Speech Krasnoyarsk State Academic Dance Company of Siberia named Michael Godenko.Photoxpress
This ensemble was founded by Soviet choreographer Mikhail Godenko in 1960; after his death in 1991, he was succeeded as the artistic director by Igor Moiseyev's grandson Vladimir, a former soloist at the Bolshoi Theater.
The company has toured more than 70 countries and received much acclaim from critics. The ensemble's trademark style is built on imagery, emotion, high artistry, and sometimes most unexpected combinations of elements. For example, a combination of a traditional khorovod (ring dance) and modern dance – and even acrobatics – in one routine.

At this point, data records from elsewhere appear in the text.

(* ===== verification/Dom.v ===== *)
(** * Rendered element trees

    The static components (the Hero, the Features section, the Footer,
    the root layout) render fixed JSX.  This file holds the tree they
    render: an element has its JSX tag ([div], [a], [motion.div], or the
    name of a [lucide-react] icon), the attributes the model keeps ([key],
    [href], [id], [onClick], [lang]; class names and animation props are
    styling and are left out) and its children; a text node holds the
    bytes of a JSX text or of an interpolated string.  The queries over a
    tree collect, in document order, its elements, the values of one
    attribute and its texts. *)

From S2P Require Import Prelude.
From Stdlib Require Import Ascii.
Local Open Scope fc_scope.

Module Dom.

Inductive Node :=
| El (tag : string) (attrs : list (string * string)) (kids : list Node)
| Txt (s : string).

(** The nodes of a tree in document order (preorder). *)
Fixpoint nodes (n : Node) : list Node :=
  n :: match n with
       | El _ _ ks => (fix go (ks : list Node) : list Node :=
                         match ks with [] => [] | k :: r => nodes k ++ go r end) ks
       | Txt _ => []
       end.

Fixpoint lookupAttr (k : string) (a : list (string * string)) : option string :=
  match a with
  | [] => None
  | (k', v) :: r => if decide (k = k') then Some v else lookupAttr k r
  end.

Definition attr (k : string) (n : Node) : option string :=
  match n with El _ a _ => lookupAttr k a | Txt _ => None end.

Definition tagOf (n : Node) : option string :=
  match n with El t _ _ => Some t | Txt _ => None end.

(** The values of attribute [k] in document order. *)
Definition attrValues (k : string) (n : Node) : list string := omap (attr k) (nodes n).

(** The texts of a tree in document order, and its text content. *)
Definition texts (n : Node) : list string :=
  omap (fun m => match m with Txt s => Some s | El _ _ _ => None end) (nodes n).

Definition textContent (n : Node) : string := foldr String.append "" (texts n).

(** The elements of tag [t]. *)
Definition elementsOf (t : string) (n : Node) : list Node :=
  filter (fun m => tagOf m = Some t) (nodes n).

(** The fragment links: the [href]s that start with [#], and the name
    they point to. *)
Definition fragmentOf (h : string) : option string :=
  match h with String c r => if decide (c = "#"%char) then Some r else None | EmptyString => None end.

Definition fragmentTargets (n : Node) : list string := omap fragmentOf (attrValues "href" n).

(** ** Lemmas *)

Lemma nodes_El t a ks : nodes (El t a ks) = El t a ks :: mjoin (List.map nodes ks).
Proof. simpl. f_equal. induction ks as [|k r IH]; [done|]. simpl. by rewrite IH. Qed.

Lemma omap_mjoin {A B} (f : A -> option B) (ls : list (list A)) :
  omap f (mjoin ls) = mjoin (List.map (omap f) ls).
Proof. induction ls as [|l r IH]; [done|]. simpl. by rewrite omap_app, IH. Qed.

Lemma attrValues_El k t a ks :
  attrValues k (El t a ks) = option_list (lookupAttr k a) ++ mjoin (List.map (attrValues k) ks).
Proof.
  unfold attrValues. rewrite nodes_El, <- (List.map_map nodes (omap (attr k))), <- omap_mjoin.
  cbn [omap list_omap attr]. by destruct (lookupAttr k a).
Qed.

End Dom.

To create its routines, the group draws inspiration not only from Russian culture. As Vladimir Moiseyev recalls, Godenko came up with the "Poultry-Yard" routine while watching old Disney cartoons. The dance entered the repertoire half a century ago and is still a hit for the ensemble.
Members of the Igor Moiseyev Folk Dance Company perform the Russian dance entitled "Summer" at the Bolshoi Theatre in Moscow. Source: Vladimir Vyatkin / RIA Novosti
Ballet dancer, teacher and choreographer Igor Moiseyev formed the Soviet Union's first professional dance ensemble as early as in 1937. He lived for 101 years and continued to lead his group almost until the last days of his life, remaining a model of elegance, education, erudition and refined taste.
The ensemble's repertoire includes Russian, Ukrainian, Belarusian, Moldovan, Lithuanian and other dances. It performs a Crimean Tatar dance, and, of course, the "Tsiganochka," the "Mazurka," the "Krakowiak" and the "Polonaise.”
The Moiseyev Ensemble's trademark style is the creation of suites of dances, for example, "Hiu Waltz: An Estonian Suite of Three Dances" or the Armenian "Manuka" of four dances. There is even a Hungarian "Maiden’s Dance with Bottles on the Head" in the ensemble's repertoire.
Members of the Alexandrov Russian Army song and dance ensemble perform at the VII International Winter Festival Arts. Source: Vladimir Vyatkin / RIA Novosti
The most famous army band in the world. The ensemble's full line-up – 120 people – includes a choir, orchestra, dancers and singers.
"On the road, we always perform local songs, too,” said the company's leader Leonid Malev. “In Hungary, for example – ‘Czardas.’ Just not with a violin but with a balalaika. As many countries as there are on the tour – that’s in how many languages we sing. That's what the Alexandrov is loved for, among other things. When we sing in Russian, we run subtitles on the screen," he said.
The ensemble’s dance repertoire includes folk dances from Russia and across the world, soldiers' dances, as well as the famous "Kalinka."
The Song and Dance Ensemble of the Russian Interior Ministry Troops performs before the opening ceremony of the XXII Olympic Winter Games in Sochi. Source: RIA Novosti/Vladimir Astapkovich
This ensemble’s repertoire partly overlaps with that of the Alexandrov company, but there are differences that fans love – the collective is very sensitive to the international pop charts and instantly releases cover versions.
For example, a while ago the ensemble released Tom Jones' "Sex Bomb" and Merle Travis' "Sixteen Tons."
In 2013, the ensemble performed an uplifting cover version of Daft Punk's "Get Lucky" and generated over six million views on YouTube. At the Olympics in Sochi, they sang the same song exclusively for the NBC channel.
The company's dance program includes Ukrainian, Cossack, military, Gypsy and Irish dances.
The Russian Tsepochka (Chain) dance performed by the Nadezhdina Beryozka State Academic Ensemble. Source: Vladimir Vyatkin / RIA Novosti
Founded in 1948, the original ensemble was entirely female. As its founder Nadezhda Nadezhdina put it, the "poetic image of a Russian girl is at the center of all our work, no matter if it is a merry dance or a lyrical khorovod."
Although it now features men, too, the ensemble’s main characters and performers are still girls – beautiful, graceful, soulful.
Beryozka's dances are real choreographic spectacles, each with its own drama. Their most popular numbers include "Seasons," "Russian Porcelain," and a dance-and-game routine called "Moscow Courtyard."